The federal government spends billions to help feed, shelter and care for those in poverty, and many fall through the cracks. Demand has skyrocketed for programs like Medicaid, food stamps and subsidized housing since the mortgage crisis and failed economic policies of the Bush administration led the nation into the Great Recession.
Roughly 1 in 6 Americans depend on public programs. Poverty has a prominent face, and one that political leaders should not be allowed to ignore or conflate as being similarly unimportant as the fate of the extremely wealthy.
Perhaps the myth of the black welfare queen, and the misguided view that poverty has an overwhelmingly black and brown face, makes it easier for Romney to not be “concerned”.

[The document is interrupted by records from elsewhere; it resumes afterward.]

Lemma mapIndexed_count :
  forall c lines, c <> ";"%char ->
    forall l i,
      Forall2 (fun a b => JS.count c a = JS.count c b)
              (map fst (mapIndexed (semicolonLine lines) i l)) l.
Proof.
  intros c lines Hc l. induction l as [|x l IH]; intros i; cbn [mapIndexed map];
    constructor; [|apply IH].
  destruct (semicolonLine_fst lines i x) as [-> | ->]; [reflexivity|].
  rewrite count_app. change (JS.str ";") with [";"%char].
  rewrite count_cons. change (JS.count c []) with 0.
  destruct (ascii_dec ";"%char c); [congruence | lia].
Qed.

Lemma fixSemicolons_count :
  forall c language w, c <> ";"%char ->
    JS.count c (fixedContent (fixSemicolons language w)) = JS.count c (fixedContent w).
Proof.
  intros c language w Hc. unfold fixSemicolons.
  destruct (isJsTs language); [|reflexivity]. cbn [fixedContent].
  match goal with |- context [if ?b then _ else _] => destruct b end; [|reflexivity].
  rewrite (count_join_pointwise c [JS.nl] _ _
             (mapIndexed_count c _ Hc (JS.split JS.nl (fixedContent w)) 0)).
  rewrite join_split. reflexivity.
Qed.

Lemma beforeBalancing_count :
  forall c language s, In c roundAndSquare ->
    JS.count c (fixedContent (beforeBalancing language s)) = JS.count c s.
Proof.
  intros c language s Hc.
  destruct (keeps_of_forallb c Hc) as (K1 & K2 & K3 & K4 & K5 & _).
  unfold beforeBalancing.
  unfold fixTrailingCommaAtEnd. cbn [fixedContent].
  rewrite replaceAll_count by exact K5.
  unfold fixIncompleteTypes.
  match goal with |- context [if ?b then _ else _] => destruct b end;
    cbn [fixedContent]; [rewrite replaceAll_count by exact K4|].
  all: unfold fixCommas; destruct (isJsTs language) eqn:Ejs.
  all: try (match goal with |- context [if ?b then _ else _] => destruct b end;
            cbn [fixedContent]; [rewrite replaceAll_count by exact K3|];
            rewrite replaceAll_count by exact K2).
  all: rewrite fixSemicolons_count by (apply roundAndSquare_not_semicolon; exact Hc).
  all: unfold fixIncompleteObject; rewrite Ejs; cbn [andb fixedContent].
  all: try reflexivity.
  all: match goal with |- context [if ?b then _ else _] => destruct b end;
       cbn [fixedContent]; [rewrite replaceAll_count by exact K1|]; reflexivity.
Qed.

Ltac count_literals :=
  repeat match goal with
         | |- context [JS.count ?c (JS.str ?s)] =>
             let v := eval vm_compute in (JS.count c (JS.str s)) in
             change (JS.count c (JS.str s)) with v
         | |- context [ascii_dec ?a ?b] =>
             let v := eval vm_compute in (if ascii_dec a b then true else false) in
             match v with
             | true => destruct (ascii_dec a b) as [_|?]; [|congruence]
             | false => destruct (ascii_dec a b) as [?|_]; [discriminate|]
             end
         end.

Ltac count_steps :=
  cbn [fixedContent];
  change (JS.str "}") with ["}"%char];
  change (JS.str ")") with [")"%char];
  change (JS.str "]") with ["]"%char];
  repeat rewrite count_app;
  repeat rewrite count_repeat;
  repeat rewrite count_trimEnd by reflexivity;
  count_literals.

Lemma balance_counts :
  forall w,
    let c0 := fixedContent w in
    let c' := fixedContent (balance w) in
    JS.count "("%char c' = JS.count "("%char c0
    /\ JS.count ")"%char c' = Nat.max (JS.count "("%char c0) (JS.count ")"%char c0)
    /\ JS.count "["%char c' = JS.count "["%char c0
    /\ JS.count "]"%char c' = Nat.max (JS.count "["%char c0) (JS.count "]"%char c0)
    /\ JS.count "{"%char c' = JS.count "{"%char c0
    /\ JS.count "}"%char c'
       = (if JS.count "}"%char c0 <? JS.count "{"%char c0
          then if endsInClosingLine c0
               then S (JS.count "}"%char c0) else JS.count "{"%char c0
          else JS.count "}"%char c0).
Proof.
  intros w c0 c'. subst c0 c'. unfold balance.
  destruct (Nat.ltb_spec (JS.count "}"%char (fixedContent w)) (JS.count "{"%char (fixedContent w)));
    destruct (Nat.ltb_spec (JS.count ")"%char (fixedContent w)) (JS.count "("%char (fixedContent w)));
    destruct (Nat.ltb_spec (JS.count "]"%char (fixedContent w)) (JS.count "["%char (fixedContent w)));
    try destruct (endsInClosingLine (fixedContent w));
    repeat split; count_steps; lia.
Qed.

But considering the truth, that white Republican-base supporters in the South and Midwest make-up a substantial proportion of those in poverty, the facts should give the former governor pause. The Census figures show that 31 million of the 46 million people in poverty are white and 8 million are black. 57 percent of all rural children in poverty are white, and 44 percent of all urban poor.
Of course, after decades of disenfranchisement and discrimination it is not surprising that poverty rates for African-Americans and Hispanics exceed the national average, with 27.4 percent of blacks and 26.6 percent of Latinos being poor, compared to 9.9 percent of non-Hispanic whites and 12.1 percent of Asians. But the fact remains that the largest number of America’s poor who are white, many of whom are independent voters that identify as “Reagan Democrats”. These are the very people whose support Romney will need if he expects to win the Republican nomination, let alone to defeat President Barack Obama.

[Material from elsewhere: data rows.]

Definition derived {S : Type} (store : S)
    (fn : option User -> callback -> M (option (nat * nat))) : Derived S :=
  {| derived_from := store; derived_fn := fn |}.

(** [userStore] of [./auth.js] is not part of the module: it is the
    parameter [userStore], a store of [User | null]. *)
Definition userDataStore {S : Type} (userStore : M S)
    (collectionPath : option string) : M (Derived S) :=
  let collectionPath := default "users" collectionPath in
  let* user := userStore in
  ret (derived user (fun user' set =>
    match user' with
    | None => call None set VNull ;> ret None
    | Some user' =>
        let fullPath := collectionPath +:+ "/" +:+ uid user' in
        let* store := docStore (inl fullPath) VUndefined in
        let* unsubscriber := subscribe (doc_subscribe store) set in
        ret (Some unsubscriber)
    end)).

End FromContext.
Arguments derived_from {SDK S} d.
Arguments derived_fn {SDK S} d.

(** ** What the application, svelte and the SDK can do *)

Section Machine.
Context `{SDK : Firebase}.
Local Open Scope js_scope.

Inductive action :=
| CallDocStore (ref : string + DocumentReference) (startWith : value)
| CallCollectionStore (ref : string + Query) (startWith : value)
| CallExplicitDocStore (firestore : option Firestore)
    (ref : string + DocumentReference) (startWith : value)
| CallExplicitCollectionStore (firestore : option Firestore)
    (ref : string + Query) (startWith : value)
| LetValue
(** a call [cb(v)] that no store makes *)
| Call (cb : callback) (v : value)
| Subscribe (s : nat) (run : callback)
| Unsubscribe (u : nat * nat)
| DeliverDoc (l : nat) (snapshot : DocumentSnapshot)
| DeliverQuery (l : nat) (snapshot : QuerySnapshot).

Definition ignore {A} (m : M A) : M unit := m ;> ret tt.

Definition step (a : action) : M unit :=
  match a with
  | CallDocStore ref startWith => ignore (docStore ref startWith)
  | CallCollectionStore ref startWith => ignore (collectionStore ref startWith)
  | CallExplicitDocStore firestore ref startWith =>
      ignore (Explicit.docStore firestore ref startWith)
  | CallExplicitCollectionStore firestore ref startWith =>
      ignore (Explicit.collectionStore firestore ref startWith)
  | LetValue => ignore declare
  | Call cb v => call None cb v
  | Subscribe s run => ignore (subscribe s run)
  | Unsubscribe u => unsubscribe u
  | DeliverDoc l snapshot => deliver_doc l snapshot
  | DeliverQuery l snapshot => deliver_query l snapshot
  end.

Fixpoint run (acts : list action) : M unit :=
  match acts with
  | [] => ret tt
  | a :: acts' => step a ;> run acts'
  end.

(** Before the module is used there is no store and no listener, and no
    observer has been called. *)
Definition initial (w : world) : Prop :=
  stores w = [] /\ listeners w = [] /\ received w = [].

Inductive reachable : world -> Prop :=
| reachable_initial w : initial w -> reachable w
| reachable_step w a w' : reachable w -> step a w = Ok (tt, w') -> reachable w'.

(** *** The invariant *)

Definition registered_for (r : registration) (st : store_state) : Prop :=
  match r with
  | OnDoc docRef _ => st_start st = DocStart docRef
  | OnQuery colRef _ => st_start st = ColStart colRef
  end.

Definition registration_of (s : nat) (n : notifier) : option registration :=
  match n with
  | noop => None
  | DocStart docRef => Some (OnDoc docRef s)
  | ColStart colRef => Some (OnQuery colRef s)
  end.

(** A store is started exactly while it has subscribers, and a started
    store of [docStore] or [collectionStore] holds the unsubscribe
    function of a listener that is registered for it. *)
Definition store_ok (w : world) (s : nat) (st : store_state) : Prop :=
  (st_stop st = None <-> st_subscribers st = []) /\
  match st_stop st with
  | None => True
  | Some stop =>
      match registration_of s (st_start st) with
      | None => stop = StopNoop
      | Some r =>
          stop = StopUnsubscribe /\
          exists l, st_unsubscribe st = Some l /\
            listeners w !! l = Some {| l_registration := r; l_active := true |}
      end
  end.
(** C7. For every dataset and every name other than the selector ["all"]
    that is not a key of the dataset, the table and both charts return the
    error "country not found in dataset"; no row and no series is
    produced, and nothing panics. *)
Theorem unknown_country_is_not_found (g : Globals)
    (order : list (string * list DayItem)) (country : string) (max : Z) :
  country <> "all" ->
  AllValues g !! country = None ->
  PrintCountry_rows g country max = Returned (Err country_not_found) /\
  DrawCountryBarChart_series (AllValues g) order country max
    = Returned (Err country_not_found) /\
  DrawCountryLineChart_series (AllValues g) order country max
    = Returned (Err country_not_found).
Proof.
  intros Hall Hnone.
  unfold PrintCountry_rows, DrawCountryBarChart_series, DrawCountryLineChart_series.
  rewrite (eqb_all_false _ Hall), Hnone. auto.
Qed.

(** ** The window loop *)

Lemma windowLoop_take {S} (body : DayItem -> S -> S) (max : Z)
    (s : list DayItem) (n : nat) (j : Z) (st : S) :
  (n <= length s)%nat ->
  windowLoop body max s n j st =
  fold_left (fun st item => body item st) (take (visits max j n) (rev (take n s))) st.
Proof.
  revert j st. induction n as [|i IH]; intros j st Hn.
  - unfold visits. by destruct (j <? max).
  - destruct (lookup_lt_is_Some_2 s i) as [item Hitem]; [lia|].
    simpl windowLoop. rewrite Hitem.
    rewrite (take_S_r _ _ _ Hitem), rev_app_distr. simpl rev. simpl app.
    unfold visits.
    destruct (Z.eqb_spec (j + 1) max) as [E|E].
    + destruct (Z.ltb_spec j max); [|lia].
      replace (Z.to_nat (max - j)) with 1%nat by lia.
      rewrite Nat.min_r by lia. reflexivity.
    + rewrite IH by lia. unfold visits.
      destruct (Z.ltb_spec j max), (Z.ltb_spec (j + 1) max); try lia.
      * replace (Z.to_nat (max - j)) with (Datatypes.S (Z.to_nat (max - (j + 1)))) by lia.
        rewrite <- Nat.succ_min_distr. reflexivity.
      * reflexivity.
Qed.

(** The loop visits the window of the series, newest record first. *)
Lemma windowLoop_window {S} (body : DayItem -> S -> S) (max : Z)
    (s : list DayItem) (st : S) :
  windowLoop body max s (length s) 0 st =
  fold_left (fun st item => body item st) (rev (window max s)) st.
Proof.
  rewrite windowLoop_take by lia. f_equal.
  rewrite firstn_all. unfold visits, window.
  destruct (Z.ltb_spec 0 max), (Z.leb_spec 1 max); try lia.
  - rewrite Z.sub_0_r.
    destruct (Nat.le_gt_cases (length s) (Z.to_nat max)) as [Hle|Hgt].
    + rewrite Nat.min_l by lia.
      replace (length s - Z.to_nat max)%nat with 0%nat by lia. simpl.
      rewrite <- length_rev. apply firstn_all.
    + rewrite Nat.min_r by lia. apply firstn_rev.
  - rewrite <- length_rev. apply firstn_all.
Qed.

Lemma window_last (max : Z) (s : list DayItem) :
  1 <= max ->
  window max s = last_records (Nat.min (Z.to_nat max) (length s)) s.
Proof.
  intros Hmax. unfold window, last_records. destruct (Z.leb_spec 1 max); [|lia].
  f_equal. lia.
Qed.

(** ** Reversal in place *)

Lemma swap_elems_middle {A} (pre mid post : list A) (x y : A) :
  swap_elems (pre ++ x :: mid ++ y :: post)
             (Z.of_nat (length pre)) (Z.of_nat (length pre + Datatypes.S (length mid)))
  = Returned (pre ++ y :: mid ++ x :: post).
Proof.
  unfold swap_elems.
  assert (Hj : (pre ++ x :: mid ++ y :: post) !! (length pre + Datatypes.S (length mid))%nat
               = Some y).
  { rewrite lookup_app_r by lia.
    replace (length pre + Datatypes.S (length mid) - length pre)%nat
      with (Datatypes.S (length mid)) by lia.
    simpl. rewrite lookup_app_r by lia. by rewrite Nat.sub_diag. }
  assert (Hi : (pre ++ x :: mid ++ y :: post) !! length pre = Some x).
  { rewrite lookup_app_r by lia. by rewrite Nat.sub_diag. }
  rewrite (at_index_Some _ _ _ Hj). simpl. rewrite (at_index_Some _ _ _ Hi). simpl.
  f_equal. rewrite !Nat2Z.id.
  rewrite insert_app_r_alt by lia. rewrite Nat.sub_diag. simpl.
  rewrite insert_app_r_alt by lia.
  replace (length pre + Datatypes.S (length mid) - length pre)%nat
    with (Datatypes.S (length mid)) by lia.
  simpl. rewrite insert_app_r_alt by lia. by rewrite Nat.sub_diag.
Qed.

Lemma list_ends {A} (l : list A) :
  l = [] \/ (exists x, l = [x]) \/ (exists x mid y, l = x :: mid ++ [y]).
Proof.
  destruct l as [|x l]; [by left|]. right.
  destruct l as [|z l] using rev_ind; [left; by exists x|].
  right. by exists x, l, z.
Qed.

Romney’s disregard cuts deep because it reflects an assumption that the poor — and inner-city poor in particular — don’t vote and don’t matter. By saying he’s not concerned, Romney suggests he doesn’t need to be. His follow-up answer “we’ll hear from the Democrat Party about the plight of the poor”, reveals his belief that Obama has that base locked up, so why should Romney care?
The subtext to Romney’s statement is unclear. But Gingrich’s correlation of “inner-city” youth with poverty, crime and food stamps, and Santorum’s “blah” gaffe that assumed black people are the dominant welfare recipients, suggests the Republican Party in general — and these three GOP presidential candidates in particular — are misinformed about the socio-economic demographics of the wider American electorate.
The overwhelming face of poverty in America is white — and despite race-baiting tactics by GOP operatives used to convince poor whites to vote against their own economic interests, it is time for poor whites, poor blacks and poor Hispanics of all races, to open their ears and stop voting for Republican candidates who literally “don’t care about them”.
It is worth noting that Romney’s proposed tax plans would increase the tax burden for the bottom 20 percent of income earners, while giving a tax-cut to the top 1 percent — people just like him.
Clearly, Mitt Romney has adopted a private-member’s club approach to democracy, and it shows how ‘out-of-touch’ he really is.